* _Goal of the exercise_
Lines with the word "their" in them are the ones to copy from the records.

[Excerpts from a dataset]
(* ===== verification/Prelude.v ===== *)
(** * ExtractionServer: a verification development

    The server of a multiplayer extraction shooter, in C++ (src/src/): one main process
    that matches players and starts dedicated processes, and the dedicated processes,
    which run game rooms and speak a reliable/unreliable protocol over UDP with the
    clients.  This library models the logic of both and proves what makes it correct.

    ** The program and its model

    A player's way through the program is also the way through the files.  An HTTP
    server (not C++, not modelled) asks the main process to queue a ticket; the
    matchmaker of the map forms groups by aggression and waiting time, marks the tickets in
    Redis and hands a group to a dedicated process with room for it, which is started when there
    is none; the process makes a room, registers a session per player and sends back
    entry tokens, which the main process writes to Redis; a client that presents a token
    has its address bound to its session and then talks UDP to the room; a player who
    leaves is reported to the main process, which writes the inventory to MySQL; an
    empty room is destroyed and its places go back to the main process.

    - Prelude: machine integers, the state monad [ST], lists and maps, automation.
    - The dedicated process, bottom up, all from src/src/DedicateProcess/:
      Items (Items.h, ItemDataManager.h, enum.h), Inventory (PlayerInventory), Transport (the
      channel half of PlayerSession), Geometry (UnityGameObject), MapData (MapDataManager.h),
      Combat (CombatObject, PlayerObject, HostileNPC), Container (Container and its
      kinds), Protocol (the header and messages of ClientPacketHandler.h), Session (Player and the
      other half of PlayerSession), Room (GameRoom), Handlers (ClientPacketHandler.cpp), Rooms (the
      constructors of the two maps' rooms), Service (DediServerService, TimerExecuter and
      the loop of DedicateMain).
    - Shared by both processes: Buffers (SendBuffer, RecvBuffer and the read loop of the
      IPC sessions), Tasks (ObjectPool, the requests of IoUringWrapper, the tasks of IOTask and
      UDPTask with their callbacks) and Ipc (the messages, ids and handler table of PacketHandler, the
      sessions' reads of DediSessions and M2DSessions, M2DTempSession).
    - The main process, from src/src/: Stores (exceptions, Redis and MySQL as
      interfaces), Sockets (SocketWrapper's listeners and HTTPserver.cpp), Main (DediManager,
      M2DSessions and the tickets), Matchmaker (Matchmaker.cpp),
      DBProxy (PacketHandler.cpp, DBProxyRequest, MysqlHandle), Server (the globals, the callbacks
      of IOTask.cpp and the loop of main.cpp), Startup (EnvSetter, RedisHandler, main.cpp
      up to its loop, and the start of a dedicated process).
    - Files of theorems over whole runs: Calm, Safety, Goods and Thrift (a room), Process and
      Groups (a dedicated process), Manager (the processes in the hands of the main process),
      Deployment (the main process and a dedicated one, with the messages between them),
      Entry and Home (a player's way into a room and home again, across both).

    State is a [Record] per class with the source's field names; a method is a
    definition of its name on that record, in [ST] where it calls others that
    change the same state, in [EX] of Stores.v where it can throw.  A pointer to a shared
    object is the key of the object in the store that owns it (a session id, an object id,
    a ticket's key, a room's id, a [SlotRef]), so that aliases stay aliases.  A room with
    its clock and what it has put out is a [World]; a step of it is a [Label] of
    Calm.v, and a run is any list of them.  The service of Service.v holds the worlds of its
    rooms and gives each only such steps ([rooms_only_run]), which carries what is
    proved of one room's runs over to the process.

    ** What the theorems show

    - Rooms (Safety, Thrift, Room): over every run of datagrams, timers, updates and
      retransmissions the main process hears of each departure exactly once, no item is
      duplicated among bags, containers and the rows reported, detached players
      are powerless, a container has one user (unless a client has itself spawned anew with
      it open), a room past its lifetime is
      destroyed; a death leaves what the player carried; a snapshot is complete.
    - Dedicated process (Process, Groups, Rooms): session ids, places and rooms stay
      in step over every history; a group gets a room and tokens that admit once; a
      room's end gives back ids and capacity; updates and retransmissions take turns; timers
      run once and in order; the loot of a new room meets its quotas.
    - Transport, Session, Protocol: the receive window refines its abstract
      specification and accepted packets are distinct; acknowledgements release only
      what was delivered, and all of it within their reach (all this but for a jump of exactly
      32, which the window does not track: [jump_of_32_accepts_duplicate],
      [jump_of_32_withholds_ack]); packets decode to what was sent, the timeout is bounded.
    - Inventory, Container, Combat, Geometry: operations neither duplicate nor lose
      items, reloading moves exactly the rounds that fit, NPC authority is held by one
      player at a time, rotations survive compression.
    - Main process (Matchmaker, Manager, DBProxy): groups are disjoint and obey the
      rule, the memo of the search changes nothing, a ticket is in one place,
      processes are given groups in order, none lost, and within capacity, tokens lead to their
      process, an inventory is written completely or not at all.
    - A player's way in (Entry): from the order to make a room over the rows in Redis and the
      client's address to the first datagram, which is answered.  And home (Home): from the last
      tick of the recall over the room's update to the rows in MySQL and the lock in Redis.
    - Between the processes (Ipc): what a dedicated process reports reaches the main
      process, and what it is told reaches it, each once and in order whatever the chunks, for
      the first 64 KiB of their connection; a new
      connection becomes the session of the process that names itself.  In any interleaving of
      the two (Deployment) the places counted as taken cover the players that are in rooms,
      reported gone but not heard of, or in groups under way, so a process never runs out of
      session ids.
    - The main process as a whole (Startup, Server, Sockets): it starts from a clean Redis with
      both its ears open, always when what it needs answers, and from then on, whatever its peers and stores do, it never leaves its arrays nor
      follows a dangling ticket; an exception may end it, nothing else.
    - Buffers, Tasks: send buffers never overlap; a task or a buffer is in one place, and
      none is lost while the kernel takes requests; what the process needs to go on
      hearing its clients.

    ** Bounds and fuel

    An unsigned integer of w bits is a [Z] reduced modulo 2^w wherever the source can wrap;
    conversions between widths are written [u32], [i16] and so on.  Signed arithmetic on
    quantities, hit points and counters is exact: C++ leaves its overflow undefined, and the
    bounds are theorems where they matter.  Floats are IEEE binary32 ([spec_float]),
    each operation rounded once.  Loops that are not structural take fuel, with a
    theorem that it suffices: the read loop of Buffers by the bytes in the buffer, the
    matchmaker's loops by the tickets, the search for a token by the tokens in use plus one
    ([GetUniqueToken_total]), a tick of the timers by the timers plus one ([Tick_spec]: a timer set
    during a tick is for later).

    ** What is taken from outside

    Code that is not in src/ is a parameter of the model, with its documented laws as
    hypotheses and a concrete instance that satisfies them: protobuf on UDP, XXH64 and the
    iteration order of absl::flat_hash_map ([External]), protobuf between the processes
    ([Ipc], with the law that a message in range is parsed from its bytes), the random generators ([Rng],
    [System]), the heap of the standard library ([System]), Redis and MySQL ([Redis],
    [Mysql]) with any pattern of failures, fork, the JSON parser and the environment
    ([MainEnv]).  A clock does not advance within a call; times are in milliseconds.
    Arguments C++ evaluates in no fixed order are evaluated from left to right.  A send
    buffer can always be had, except in Buffers, where running out is modelled.  An exception
    that no handler catches ends its process: [in_process] of Ipc keeps it and handles
    nothing more.  The theorems of Ipc ask ([arrived]) that what has come of a stream, which may be
    any beginning of it, came in chunks of at least a byte; they say what
    happens within the 64 KiB a connection reads in its life, and that beyond them nothing is
    read.  A pipeline to Redis may break after any of its commands; a transaction of MySQL
    whose rollback is lost stays open on its connection, and the theorem on departures
    says what the next one then publishes.  Those of
    Server and Startup ask ([polite]) that the peers send messages in range, that the
    HTTP server keeps the aggression of a ticket within 0 to 20, and that the clock does not
    go back and stays below 2^31 seconds; those of Deployment that fork returns the id of
    no process there is, and that a player is once in a group.

    ** Not modelled

    - The kernel: which request completes when, and with what, is an argument of the
      steps of Server and Tasks; the sockets of a dedicated process are made or not.  Only
      Sockets has a table of descriptors, for the listeners and the HTTP server's process.
      NetAddress is used nowhere.  A pass of the dedicated process takes its
      completions as a list.
    - Client libraries: the connection to MySQL is a flag with what the server keeps of a
      session; parsing the address of Redis is a parameter.
    - The memory of released objects, except in Tasks, where addresses are reused; elsewhere
      a released object is simply gone.
    - src/src/sample.h is notes that do not compile; src/database/ItemDataManager.h is a copy
      of the file that is modelled.
    - The HTTP server in JavaScript, the database scripts, generated protobuf code. *)

From Stdlib Require Export ZArith Lia.
From stdpp Require Export base gmap sets list fin_maps.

* _Answer to this task_
      UDPTask with their callbacks) and Ipc (the messages, ids and handler table of PacketHandler, the
      what was delivered, and all of it within their reach (all this but for a jump of exactly
      processes are given groups in order, none lost, and within capacity, tokens lead to their
      the first 64 KiB of their connection; a new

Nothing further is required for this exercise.